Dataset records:
*** Begin section ***

(** What the store holds for a stored item right after
    [save_accommodation]. *)
Lemma tracked_after_save (a : Accommodation) (w : World) (row0 : AccommodationRow) :
  let h := _create_accommodation_hash rt a in
  let r := save_accommodation rt a w in
  tracked h (database w) = Some row0 ->
  fst r = Done (acc_id row0) /\
  exists row,
    tracked h (database (snd r)) = Some row /\
    acc_id row = acc_id row0 /\
    acc_price row = price a /\
    acc_currency row = currency a /\
    acc_rating row = rating a /\
    times_seen row = times_seen row0 + 1 /\
    is_notified row = is_notified row0.
Proof.
  intros h r Ht. subst r.
  change (tracked h (database w)) with (select_by_hash h (database w)) in Ht.
  destruct (saved_cases a w) as [H | [[e [H [Hp Hc]]] | [e [H Hd]]]];
    fold h in H; rewrite Ht in H; [discriminate| |]; injection H as <-.
  - rewrite (save_accommodation_same a w row0 Ht Hp Hc). cbn [fst snd].
    split; [reflexivity|].
    change (database (with_database ?d _)) with d.
    rewrite tracked_after_update.
    change (tracked h (database w)) with (select_by_hash h (database w)).
    rewrite Ht. cbn [option_map].
    eexists. split; [reflexivity|].
    unfold update_seen. rewrite Z.eqb_refl. cbn. auto 10.
  - rewrite (save_accommodation_changed a w row0 Ht Hd). cbn [fst snd].
    split; [reflexivity|].
    change (database (with_database ?d _)) with d.
    rewrite tracked_after_update.
    change (tracked h (insert_observation (database w) ?i ?p ?c ?t))
      with (select_by_hash h (database w)).
    rewrite Ht. cbn [option_map].
    eexists. split; [reflexivity|].
    unfold update_seen. rewrite Z.eqb_refl. cbn. auto 10.
Qed.

Lemma row_after_save (a : Accommodation) (w : World) (row0 : AccommodationRow) :
  let h := _create_accommodation_hash rt a in
  tracked h (database w) = Some row0 ->
  exists now,
    tracked h (database (snd (save_accommodation rt a w)))
    = Some (update_seen now a (acc_id row0) row0).
Proof.
  intros h Ht.
  change (tracked h (database w)) with (select_by_hash h (database w)) in Ht.
  destruct (saved_cases a w) as [H | [[e [H [Hp Hc]]] | [e [H Hd]]]];
    fold h in H; rewrite Ht in H; [discriminate| |]; injection H as <-.
  - rewrite (save_accommodation_same a w row0 Ht Hp Hc). cbn [snd].
    change (database (with_database ?d _)) with d.
    rewrite tracked_after_update.
    change (tracked h (database w)) with (select_by_hash h (database w)).
    rewrite Ht. eexists. reflexivity.
  - rewrite (save_accommodation_changed a w row0 Ht Hd). cbn [snd].
    change (database (with_database ?d _)) with d.
    rewrite tracked_after_update.
    change (tracked h (insert_observation (database w) ?i ?p ?c ?t))
      with (select_by_hash h (database w)).
    rewrite Ht. eexists. reflexivity.
Qed.

(** [save_accommodation] adds a price observation, at the end of the
    table, exactly for a stored item whose price or currency changed;
    the observation carries the second of the clock reading at which the
    call began. *)
Lemma history_after_save (a : Accommodation) (w : World) :
  let r := save_accommodation rt a w in
  let h := _create_accommodation_hash rt a in
  let grown :=
    match tracked h (database w) with
    | None => false
    | Some e => negb (Qeq_bool (acc_price e) (price a))
                || negb (acc_currency e =? currency a)
    end in
  (grown = false /\
   price_history (database (snd r)) = price_history (database w)) \/
  (grown = true /\
   exists i e,
     tracked h (database w) = Some e /\
     fst r = Done (acc_id e) /\
     price_history (database (snd r))
     = (price_history (database w) ++
        [{| ph_id := i; accommodation_id := acc_id e; ph_price := price a;
            ph_currency := currency a;
            ph_timestamp := whole_seconds (clock rt (clock_reads w)) |}])%list).
Proof.
  intros r h grown. subst r grown.
  change (tracked h (database w)) with (select_by_hash h (database w)).
  destruct (saved_cases a w) as [H | [[e [H [Hp Hc]]] | [e [H Hd]]]];
    fold h in H; rewrite H.
  - left. split; [reflexivity|].
    rewrite (save_accommodation_new a w H). reflexivity.
  - left. rewrite Hp, Hc. split; [reflexivity|].
    rewrite (save_accommodation_same a w e H Hp Hc). reflexivity.
  - right. split; [exact Hd|].
    rewrite (save_accommodation_changed a w e H Hd). cbn.
    eexists. exists e. split; [reflexivity|]. split; reflexivity.
Qed.


Lemma find_none_all {A : Type} (p : A -> bool) (l : list A) (x : A) :
  find p l = None -> In x l -> p x = false.
Proof. intros H Hx. exact (find_none p l H x Hx). Qed.

Lemma map_update_seen_ids (now : datetime) (a : Accommodation) (i : Z)
    (l : list AccommodationRow) :
  map acc_id (map (update_seen now a i) l) = map acc_id l.
Proof.
  rewrite map_map. apply map_ext. intro r. apply update_seen_id.
Qed.

Lemma map_update_seen_hashes (now : datetime) (a : Accommodation) (i : Z)
    (l : list AccommodationRow) :
  map accommodation_hash (map (update_seen now a i) l) = map accommodation_hash l.
Proof.
  rewrite map_map. apply map_ext. intro r. apply update_seen_hash.
Qed.

(** [save_accommodation] changes no hash and no id: the same items are
    stored before and after. *)
Lemma save_keeps_hashes (a : Accommodation) (w : World) :
  map accommodation_hash (accommodations (database (snd (save_accommodation rt a w))))
  = map accommodation_hash (accommodations (database w)).
Proof.
  destruct (saved_cases a w) as [H | [[e [H [Hp Hc]]] | [e [H Hd]]]].
  - now rewrite (save_accommodation_new a w H).
  - rewrite (save_accommodation_same a w e H Hp Hc). cbn.
    apply map_update_seen_hashes.
  - rewrite (save_accommodation_changed a w e H Hd). cbn.
    apply map_update_seen_hashes.
Qed.

Lemma tracked_iff_hash (h : string) (d : Database) :
  tracked h d <> None <-> In h (map accommodation_hash (accommodations d)).
Proof.
  unfold tracked. split.
  - destruct (find _ (accommodations d)) as [r|] eqn:E; [|congruence].
    intros _. apply find_some in E as [Hr E]. apply String.eqb_eq in E.
    rewrite <- E. now apply in_map.
  - intros Hin E. apply in_map_iff in Hin as [r [Hr Hin]].
    pose proof (find_none _ _ E r Hin) as Hf. simpl in Hf.
    rewrite Hr, String.eqb_refl in Hf. discriminate.
Qed.

Lemma consistent_empty : consistent empty_database.
Proof. split; simpl; constructor. Qed.

Lemma consistent_insert_observation (d : Database) (i : Z) (p : Q) (c : string)
    (now : datetime) :
  consistent d -> i <= seq_accommodations d ->
  consistent (insert_observation d i p c now).
Proof.
  intros [H1 H2 H3 H4] Hi. split; simpl; auto.
  apply Forall_app. split; [exact H4|]. now repeat constructor.
Qed.

Lemma consistent_update_seen (d : Database) (now : datetime) (a : Accommodation) (i : Z) :
  consistent d ->
  consistent (with_accommodations (map (update_seen now a i) (accommodations d))
                (seq_accommodations d) d).
Proof.
  intros [H1 H2 H3 H4]. split; simpl; auto.
  - now rewrite map_update_seen_ids.
  - now rewrite map_update_seen_hashes.
  - rewrite Forall_forall in *. intros r Hr. apply in_map_iff in Hr as [r0 [<- Hr0]].
    rewrite update_seen_id. now apply H3.
Qed.

(** [save_accommodation] keeps the tables consistent. *)
Lemma consistent_after_save (a : Accommodation) (w : World) :
  consistent (database w) ->
  consistent (database (snd (save_accommodation rt a w))).
Proof.
  intro Hc.
  destruct (saved_cases a w) as [H | [[e [H [Hp Hcur]]] | [e [H Hd]]]].
  - rewrite (save_accommodation_new a w H). exact Hc.
  - rewrite (save_accommodation_same a w e H Hp Hcur). cbn [snd].
    change (database (with_database ?d _)) with d.
    now apply consistent_update_seen.
  - rewrite (save_accommodation_changed a w e H Hd). cbn [snd].
    change (database (with_database ?d _)) with d.
    apply (consistent_update_seen
             (insert_observation (database w) (acc_id e) (price a) (currency a) _)).
    apply consistent_insert_observation; [exact Hc|].
    apply find_some in H as [Hin _].
    destruct Hc as [_ _ H3 _]. rewrite Forall_forall in H3. now apply H3.
Qed.

Lemma hash_of_same_name (a b : Accommodation) :
  title b = title a -> location b = location a -> platform b = platform a ->
  _create_accommodation_hash rt b = _create_accommodation_hash rt a.
Proof.
  intros Ht Hl Hp. unfold _create_accommodation_hash. now rewrite Ht, Hl, Hp.
Qed.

*** End section ***

Work to be completed:
Print exactly the lines above, between the one holding "- rewrite Forall_forall" and the one holding "consistent (database w) ->", inclusive, and nothing besides.

Output of the task:
  - rewrite Forall_forall in *. intros r Hr. apply in_map_iff in Hr as [r0 [<- Hr0]].
    rewrite update_seen_id. now apply H3.
Qed.

(** [save_accommodation] keeps the tables consistent. *)
Lemma consistent_after_save (a : Accommodation) (w : World) :
  consistent (database w) ->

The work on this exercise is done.